(Records from a collection)

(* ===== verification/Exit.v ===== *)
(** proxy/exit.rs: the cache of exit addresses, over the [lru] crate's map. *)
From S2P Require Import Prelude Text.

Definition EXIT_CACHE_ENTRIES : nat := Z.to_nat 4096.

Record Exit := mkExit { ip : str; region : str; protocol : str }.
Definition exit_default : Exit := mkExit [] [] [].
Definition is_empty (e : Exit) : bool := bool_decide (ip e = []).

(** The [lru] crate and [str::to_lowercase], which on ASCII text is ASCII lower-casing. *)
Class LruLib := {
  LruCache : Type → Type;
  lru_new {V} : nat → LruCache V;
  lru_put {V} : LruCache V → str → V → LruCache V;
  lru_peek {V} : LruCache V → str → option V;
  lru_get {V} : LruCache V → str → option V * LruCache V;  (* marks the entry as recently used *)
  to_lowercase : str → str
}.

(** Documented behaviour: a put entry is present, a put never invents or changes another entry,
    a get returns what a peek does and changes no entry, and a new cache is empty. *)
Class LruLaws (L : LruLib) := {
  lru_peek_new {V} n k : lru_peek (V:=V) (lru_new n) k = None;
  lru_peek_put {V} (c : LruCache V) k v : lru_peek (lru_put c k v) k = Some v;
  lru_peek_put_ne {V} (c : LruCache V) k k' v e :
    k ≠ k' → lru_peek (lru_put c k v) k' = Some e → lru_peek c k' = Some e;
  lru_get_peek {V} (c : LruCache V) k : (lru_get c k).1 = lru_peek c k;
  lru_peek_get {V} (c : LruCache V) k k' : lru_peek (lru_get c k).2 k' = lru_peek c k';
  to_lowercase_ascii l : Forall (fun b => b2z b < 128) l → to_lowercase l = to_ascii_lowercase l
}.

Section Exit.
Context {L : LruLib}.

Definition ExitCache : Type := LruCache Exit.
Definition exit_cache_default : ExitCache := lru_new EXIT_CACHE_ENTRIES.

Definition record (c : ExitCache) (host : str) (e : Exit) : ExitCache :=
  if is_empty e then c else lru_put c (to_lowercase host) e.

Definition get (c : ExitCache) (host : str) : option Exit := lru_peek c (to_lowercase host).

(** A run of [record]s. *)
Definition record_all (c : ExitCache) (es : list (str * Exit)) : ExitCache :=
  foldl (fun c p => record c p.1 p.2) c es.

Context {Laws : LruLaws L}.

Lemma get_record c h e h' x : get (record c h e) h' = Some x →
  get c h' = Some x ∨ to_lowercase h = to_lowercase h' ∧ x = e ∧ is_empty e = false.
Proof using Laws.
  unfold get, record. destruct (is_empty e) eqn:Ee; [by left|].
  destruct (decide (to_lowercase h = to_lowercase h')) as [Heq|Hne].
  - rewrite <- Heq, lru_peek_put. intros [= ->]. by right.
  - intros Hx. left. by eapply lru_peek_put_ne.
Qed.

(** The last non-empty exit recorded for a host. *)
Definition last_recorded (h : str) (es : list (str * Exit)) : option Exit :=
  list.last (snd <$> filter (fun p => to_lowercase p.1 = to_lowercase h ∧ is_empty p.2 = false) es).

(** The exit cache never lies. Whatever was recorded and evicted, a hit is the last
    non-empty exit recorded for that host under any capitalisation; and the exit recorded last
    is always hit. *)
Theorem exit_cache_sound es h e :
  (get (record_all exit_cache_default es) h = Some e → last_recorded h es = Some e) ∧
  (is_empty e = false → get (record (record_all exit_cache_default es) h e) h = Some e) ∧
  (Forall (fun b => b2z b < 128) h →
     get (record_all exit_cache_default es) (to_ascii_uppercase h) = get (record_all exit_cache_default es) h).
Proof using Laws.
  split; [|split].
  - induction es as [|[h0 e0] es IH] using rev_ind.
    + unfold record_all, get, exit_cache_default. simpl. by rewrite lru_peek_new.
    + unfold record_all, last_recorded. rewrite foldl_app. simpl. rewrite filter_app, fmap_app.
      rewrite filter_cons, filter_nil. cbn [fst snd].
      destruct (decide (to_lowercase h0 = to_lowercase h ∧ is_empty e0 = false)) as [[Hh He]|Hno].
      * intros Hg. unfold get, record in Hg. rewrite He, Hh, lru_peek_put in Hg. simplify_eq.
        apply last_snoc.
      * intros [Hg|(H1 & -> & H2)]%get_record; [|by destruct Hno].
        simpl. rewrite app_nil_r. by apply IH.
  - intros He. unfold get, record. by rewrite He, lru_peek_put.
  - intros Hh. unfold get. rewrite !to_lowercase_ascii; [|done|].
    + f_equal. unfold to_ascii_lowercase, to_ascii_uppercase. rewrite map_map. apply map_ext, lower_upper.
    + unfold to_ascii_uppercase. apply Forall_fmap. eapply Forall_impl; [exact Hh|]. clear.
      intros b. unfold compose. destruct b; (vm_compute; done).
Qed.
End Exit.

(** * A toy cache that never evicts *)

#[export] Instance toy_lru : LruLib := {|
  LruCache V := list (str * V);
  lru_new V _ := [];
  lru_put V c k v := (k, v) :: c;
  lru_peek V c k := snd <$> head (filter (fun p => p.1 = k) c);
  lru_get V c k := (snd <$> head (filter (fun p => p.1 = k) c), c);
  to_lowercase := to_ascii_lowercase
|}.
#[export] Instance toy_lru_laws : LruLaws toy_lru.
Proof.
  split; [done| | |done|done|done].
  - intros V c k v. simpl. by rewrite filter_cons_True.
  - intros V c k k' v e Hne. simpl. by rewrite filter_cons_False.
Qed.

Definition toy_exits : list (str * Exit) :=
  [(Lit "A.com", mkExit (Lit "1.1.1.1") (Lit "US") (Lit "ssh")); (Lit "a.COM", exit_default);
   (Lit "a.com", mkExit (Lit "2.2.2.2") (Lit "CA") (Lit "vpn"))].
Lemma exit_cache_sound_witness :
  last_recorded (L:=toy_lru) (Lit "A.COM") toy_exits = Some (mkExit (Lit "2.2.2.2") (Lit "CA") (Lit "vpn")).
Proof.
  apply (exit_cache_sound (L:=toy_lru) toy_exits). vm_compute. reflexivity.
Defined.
* * *
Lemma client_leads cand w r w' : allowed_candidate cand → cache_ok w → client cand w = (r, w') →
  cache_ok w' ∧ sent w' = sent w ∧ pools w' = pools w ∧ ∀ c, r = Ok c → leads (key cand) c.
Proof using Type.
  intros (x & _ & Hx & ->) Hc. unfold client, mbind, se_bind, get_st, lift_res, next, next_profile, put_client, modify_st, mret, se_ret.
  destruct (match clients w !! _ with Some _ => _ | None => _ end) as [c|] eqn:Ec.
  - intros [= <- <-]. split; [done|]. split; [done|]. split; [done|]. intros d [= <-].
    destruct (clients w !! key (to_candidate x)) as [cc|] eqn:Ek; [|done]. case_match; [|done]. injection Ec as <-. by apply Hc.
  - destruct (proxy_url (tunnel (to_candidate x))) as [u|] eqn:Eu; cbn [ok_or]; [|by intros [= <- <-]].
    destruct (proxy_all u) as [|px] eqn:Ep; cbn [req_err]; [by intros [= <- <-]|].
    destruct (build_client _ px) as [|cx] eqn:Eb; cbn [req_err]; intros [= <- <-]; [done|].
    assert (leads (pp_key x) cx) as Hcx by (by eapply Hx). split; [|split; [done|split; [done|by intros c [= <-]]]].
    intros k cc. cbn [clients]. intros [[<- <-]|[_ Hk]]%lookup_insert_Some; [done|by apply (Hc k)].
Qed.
==
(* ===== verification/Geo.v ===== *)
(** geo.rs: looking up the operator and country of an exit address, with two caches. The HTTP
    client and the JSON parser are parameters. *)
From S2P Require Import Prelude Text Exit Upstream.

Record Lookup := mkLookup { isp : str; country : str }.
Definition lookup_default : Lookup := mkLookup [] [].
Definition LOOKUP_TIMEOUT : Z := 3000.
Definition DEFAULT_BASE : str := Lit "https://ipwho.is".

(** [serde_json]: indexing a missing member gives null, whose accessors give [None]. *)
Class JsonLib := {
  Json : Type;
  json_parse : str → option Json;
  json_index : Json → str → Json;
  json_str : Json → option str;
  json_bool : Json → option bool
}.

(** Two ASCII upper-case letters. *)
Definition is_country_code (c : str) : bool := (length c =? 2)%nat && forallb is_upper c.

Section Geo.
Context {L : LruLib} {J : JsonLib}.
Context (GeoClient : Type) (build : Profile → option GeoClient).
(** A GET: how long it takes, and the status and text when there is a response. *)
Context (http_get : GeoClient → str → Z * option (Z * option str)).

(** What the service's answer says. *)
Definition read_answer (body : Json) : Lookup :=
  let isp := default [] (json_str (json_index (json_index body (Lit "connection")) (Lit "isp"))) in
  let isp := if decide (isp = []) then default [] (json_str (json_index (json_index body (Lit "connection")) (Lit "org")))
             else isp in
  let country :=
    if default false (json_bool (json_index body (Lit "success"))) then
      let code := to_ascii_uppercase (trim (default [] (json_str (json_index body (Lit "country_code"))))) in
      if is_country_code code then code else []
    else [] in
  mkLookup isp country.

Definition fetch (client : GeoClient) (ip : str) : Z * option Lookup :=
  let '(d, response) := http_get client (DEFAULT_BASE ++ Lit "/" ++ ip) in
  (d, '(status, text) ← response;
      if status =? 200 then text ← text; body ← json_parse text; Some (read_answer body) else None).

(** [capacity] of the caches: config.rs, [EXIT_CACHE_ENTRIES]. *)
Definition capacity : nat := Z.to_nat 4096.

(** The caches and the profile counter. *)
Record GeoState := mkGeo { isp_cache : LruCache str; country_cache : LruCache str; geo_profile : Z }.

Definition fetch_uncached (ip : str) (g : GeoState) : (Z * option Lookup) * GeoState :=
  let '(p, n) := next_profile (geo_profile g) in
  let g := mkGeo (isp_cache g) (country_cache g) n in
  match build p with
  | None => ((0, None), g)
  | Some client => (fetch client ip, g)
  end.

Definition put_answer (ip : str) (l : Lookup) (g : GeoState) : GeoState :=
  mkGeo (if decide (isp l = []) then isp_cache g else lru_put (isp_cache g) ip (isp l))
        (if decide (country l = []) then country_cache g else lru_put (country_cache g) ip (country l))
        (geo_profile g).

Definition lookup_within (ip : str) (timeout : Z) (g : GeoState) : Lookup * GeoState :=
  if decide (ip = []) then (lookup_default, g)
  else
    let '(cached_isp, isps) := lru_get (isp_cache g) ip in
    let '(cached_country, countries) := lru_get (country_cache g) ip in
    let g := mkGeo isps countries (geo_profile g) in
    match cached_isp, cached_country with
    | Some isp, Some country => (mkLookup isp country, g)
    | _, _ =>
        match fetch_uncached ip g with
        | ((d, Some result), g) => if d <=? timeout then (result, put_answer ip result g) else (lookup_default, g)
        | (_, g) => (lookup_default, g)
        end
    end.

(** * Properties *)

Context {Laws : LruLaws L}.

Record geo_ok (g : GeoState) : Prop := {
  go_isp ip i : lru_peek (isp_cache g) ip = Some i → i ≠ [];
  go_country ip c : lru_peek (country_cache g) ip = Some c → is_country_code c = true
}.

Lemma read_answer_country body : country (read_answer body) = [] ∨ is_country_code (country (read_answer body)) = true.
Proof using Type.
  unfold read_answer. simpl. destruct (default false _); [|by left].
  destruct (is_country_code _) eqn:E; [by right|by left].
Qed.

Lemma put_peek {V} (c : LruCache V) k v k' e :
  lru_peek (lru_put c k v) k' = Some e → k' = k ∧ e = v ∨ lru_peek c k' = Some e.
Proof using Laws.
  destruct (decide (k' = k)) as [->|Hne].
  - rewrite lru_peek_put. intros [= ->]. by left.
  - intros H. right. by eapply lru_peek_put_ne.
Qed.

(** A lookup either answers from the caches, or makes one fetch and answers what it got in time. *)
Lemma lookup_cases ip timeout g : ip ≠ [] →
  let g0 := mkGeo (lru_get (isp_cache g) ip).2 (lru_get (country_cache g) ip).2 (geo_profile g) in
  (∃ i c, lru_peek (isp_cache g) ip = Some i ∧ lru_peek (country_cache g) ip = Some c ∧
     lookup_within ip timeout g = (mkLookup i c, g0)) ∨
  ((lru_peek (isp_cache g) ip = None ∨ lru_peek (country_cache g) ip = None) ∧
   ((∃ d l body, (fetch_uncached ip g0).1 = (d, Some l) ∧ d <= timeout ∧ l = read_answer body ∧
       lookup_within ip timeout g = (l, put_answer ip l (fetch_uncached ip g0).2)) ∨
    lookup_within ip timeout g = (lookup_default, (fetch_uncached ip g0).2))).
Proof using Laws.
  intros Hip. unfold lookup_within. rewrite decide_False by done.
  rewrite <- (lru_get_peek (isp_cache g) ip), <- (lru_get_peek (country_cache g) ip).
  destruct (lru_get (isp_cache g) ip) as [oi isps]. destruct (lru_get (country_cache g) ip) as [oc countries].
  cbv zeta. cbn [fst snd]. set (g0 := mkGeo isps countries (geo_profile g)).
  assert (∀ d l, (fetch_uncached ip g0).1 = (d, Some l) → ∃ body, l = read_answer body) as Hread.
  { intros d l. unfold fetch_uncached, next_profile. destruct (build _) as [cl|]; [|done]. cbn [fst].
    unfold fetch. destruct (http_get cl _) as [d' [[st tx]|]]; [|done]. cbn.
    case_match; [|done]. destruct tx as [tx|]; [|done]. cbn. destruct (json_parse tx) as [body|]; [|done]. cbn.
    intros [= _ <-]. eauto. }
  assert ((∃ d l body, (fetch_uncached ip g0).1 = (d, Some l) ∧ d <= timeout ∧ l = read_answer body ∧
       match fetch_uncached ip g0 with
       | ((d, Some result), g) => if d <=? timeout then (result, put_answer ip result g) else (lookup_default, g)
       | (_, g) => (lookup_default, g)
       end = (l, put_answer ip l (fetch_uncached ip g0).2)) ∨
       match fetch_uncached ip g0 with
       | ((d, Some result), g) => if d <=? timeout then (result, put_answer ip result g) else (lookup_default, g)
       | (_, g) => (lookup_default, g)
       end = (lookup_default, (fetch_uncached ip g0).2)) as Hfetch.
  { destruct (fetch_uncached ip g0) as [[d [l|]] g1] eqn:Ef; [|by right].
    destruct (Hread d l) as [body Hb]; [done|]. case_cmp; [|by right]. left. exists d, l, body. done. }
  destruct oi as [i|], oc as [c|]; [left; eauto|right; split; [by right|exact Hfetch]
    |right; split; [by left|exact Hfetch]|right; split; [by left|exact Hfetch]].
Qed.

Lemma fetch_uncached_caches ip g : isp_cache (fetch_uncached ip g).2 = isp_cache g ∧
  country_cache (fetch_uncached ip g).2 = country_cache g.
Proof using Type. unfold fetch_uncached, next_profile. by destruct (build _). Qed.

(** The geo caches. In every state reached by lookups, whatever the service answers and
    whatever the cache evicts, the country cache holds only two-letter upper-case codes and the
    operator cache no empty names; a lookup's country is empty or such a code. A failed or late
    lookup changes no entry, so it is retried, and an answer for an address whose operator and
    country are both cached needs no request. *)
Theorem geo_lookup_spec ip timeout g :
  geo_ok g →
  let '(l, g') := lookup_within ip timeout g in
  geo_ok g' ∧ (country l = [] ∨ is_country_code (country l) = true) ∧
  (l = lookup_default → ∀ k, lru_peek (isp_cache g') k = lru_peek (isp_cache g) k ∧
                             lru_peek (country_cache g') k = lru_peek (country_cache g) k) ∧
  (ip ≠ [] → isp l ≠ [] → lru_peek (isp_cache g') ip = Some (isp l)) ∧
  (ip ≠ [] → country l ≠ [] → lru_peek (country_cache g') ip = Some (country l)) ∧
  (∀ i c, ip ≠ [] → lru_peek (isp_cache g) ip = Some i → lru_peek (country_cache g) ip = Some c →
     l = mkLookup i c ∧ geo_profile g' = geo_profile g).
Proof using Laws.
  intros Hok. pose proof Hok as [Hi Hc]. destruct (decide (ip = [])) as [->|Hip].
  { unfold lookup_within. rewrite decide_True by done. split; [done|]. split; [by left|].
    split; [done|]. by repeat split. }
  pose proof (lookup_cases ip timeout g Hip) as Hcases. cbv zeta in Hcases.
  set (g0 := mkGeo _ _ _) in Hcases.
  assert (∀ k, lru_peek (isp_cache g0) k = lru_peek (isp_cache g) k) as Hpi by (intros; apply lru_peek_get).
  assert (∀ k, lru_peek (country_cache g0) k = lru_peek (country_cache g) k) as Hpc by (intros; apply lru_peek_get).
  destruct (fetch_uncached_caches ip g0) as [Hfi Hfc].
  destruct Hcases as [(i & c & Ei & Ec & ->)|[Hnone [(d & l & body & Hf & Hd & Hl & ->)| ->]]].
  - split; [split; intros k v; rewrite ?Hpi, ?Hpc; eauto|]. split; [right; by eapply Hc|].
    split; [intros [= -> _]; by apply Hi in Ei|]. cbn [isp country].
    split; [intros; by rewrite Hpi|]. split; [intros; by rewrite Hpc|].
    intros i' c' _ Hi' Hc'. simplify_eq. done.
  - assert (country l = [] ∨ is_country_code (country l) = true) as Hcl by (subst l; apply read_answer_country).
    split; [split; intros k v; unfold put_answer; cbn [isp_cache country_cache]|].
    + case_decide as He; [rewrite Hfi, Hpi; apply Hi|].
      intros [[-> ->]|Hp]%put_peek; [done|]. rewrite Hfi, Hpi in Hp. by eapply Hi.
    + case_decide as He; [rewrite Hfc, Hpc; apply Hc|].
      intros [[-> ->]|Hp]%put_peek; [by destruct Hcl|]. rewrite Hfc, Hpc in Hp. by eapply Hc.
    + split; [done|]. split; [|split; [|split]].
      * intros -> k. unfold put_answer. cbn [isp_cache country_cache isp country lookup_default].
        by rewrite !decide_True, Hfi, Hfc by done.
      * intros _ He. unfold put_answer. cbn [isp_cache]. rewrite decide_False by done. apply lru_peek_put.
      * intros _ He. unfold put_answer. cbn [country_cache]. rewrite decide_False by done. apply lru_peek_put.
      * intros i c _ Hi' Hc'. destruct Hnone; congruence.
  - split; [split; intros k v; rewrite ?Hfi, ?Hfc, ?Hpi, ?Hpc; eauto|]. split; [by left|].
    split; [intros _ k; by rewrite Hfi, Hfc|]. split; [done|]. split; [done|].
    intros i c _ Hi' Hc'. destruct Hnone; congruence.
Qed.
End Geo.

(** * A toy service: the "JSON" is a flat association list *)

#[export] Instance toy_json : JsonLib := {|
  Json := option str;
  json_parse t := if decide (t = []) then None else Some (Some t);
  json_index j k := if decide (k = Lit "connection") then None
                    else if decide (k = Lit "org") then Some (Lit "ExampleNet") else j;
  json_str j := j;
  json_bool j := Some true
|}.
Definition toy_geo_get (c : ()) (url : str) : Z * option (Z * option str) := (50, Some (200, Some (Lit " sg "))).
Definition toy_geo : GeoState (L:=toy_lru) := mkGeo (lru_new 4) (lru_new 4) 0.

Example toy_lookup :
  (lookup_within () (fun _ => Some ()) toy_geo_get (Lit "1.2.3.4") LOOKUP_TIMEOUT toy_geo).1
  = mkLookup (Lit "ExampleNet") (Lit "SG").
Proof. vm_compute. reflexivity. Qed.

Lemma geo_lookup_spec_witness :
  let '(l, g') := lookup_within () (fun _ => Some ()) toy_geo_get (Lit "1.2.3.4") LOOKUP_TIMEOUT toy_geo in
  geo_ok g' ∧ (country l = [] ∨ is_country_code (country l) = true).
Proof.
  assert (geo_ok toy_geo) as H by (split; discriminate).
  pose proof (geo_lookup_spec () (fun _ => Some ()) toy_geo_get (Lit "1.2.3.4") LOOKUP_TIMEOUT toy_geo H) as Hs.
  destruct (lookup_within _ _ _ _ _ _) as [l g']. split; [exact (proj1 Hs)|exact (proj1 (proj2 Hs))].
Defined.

◆ THE PROBLEM
In the entries above, the lines from the one bearing "(* ===== verification/Exit.v ===== *)" up to and including the one bearing "k = Some v;" should be transcribed exactly; no other line is wanted.

◆ YOUR RESPONSE
(* ===== verification/Exit.v ===== *)
(** proxy/exit.rs: the cache of exit addresses, over the [lru] crate's map. *)
From S2P Require Import Prelude Text.

Definition EXIT_CACHE_ENTRIES : nat := Z.to_nat 4096.

Record Exit := mkExit { ip : str; region : str; protocol : str }.
Definition exit_default : Exit := mkExit [] [] [].
Definition is_empty (e : Exit) : bool := bool_decide (ip e = []).

(** The [lru] crate and [str::to_lowercase], which on ASCII text is ASCII lower-casing. *)
Class LruLib := {
  LruCache : Type → Type;
  lru_new {V} : nat → LruCache V;
  lru_put {V} : LruCache V → str → V → LruCache V;
  lru_peek {V} : LruCache V → str → option V;
  lru_get {V} : LruCache V → str → option V * LruCache V;  (* marks the entry as recently used *)
  to_lowercase : str → str
}.

(** Documented behaviour: a put entry is present, a put never invents or changes another entry,
    a get returns what a peek does and changes no entry, and a new cache is empty. *)
Class LruLaws (L : LruLib) := {
  lru_peek_new {V} n k : lru_peek (V:=V) (lru_new n) k = None;
  lru_peek_put {V} (c : LruCache V) k v : lru_peek (lru_put c k v) k = Some v;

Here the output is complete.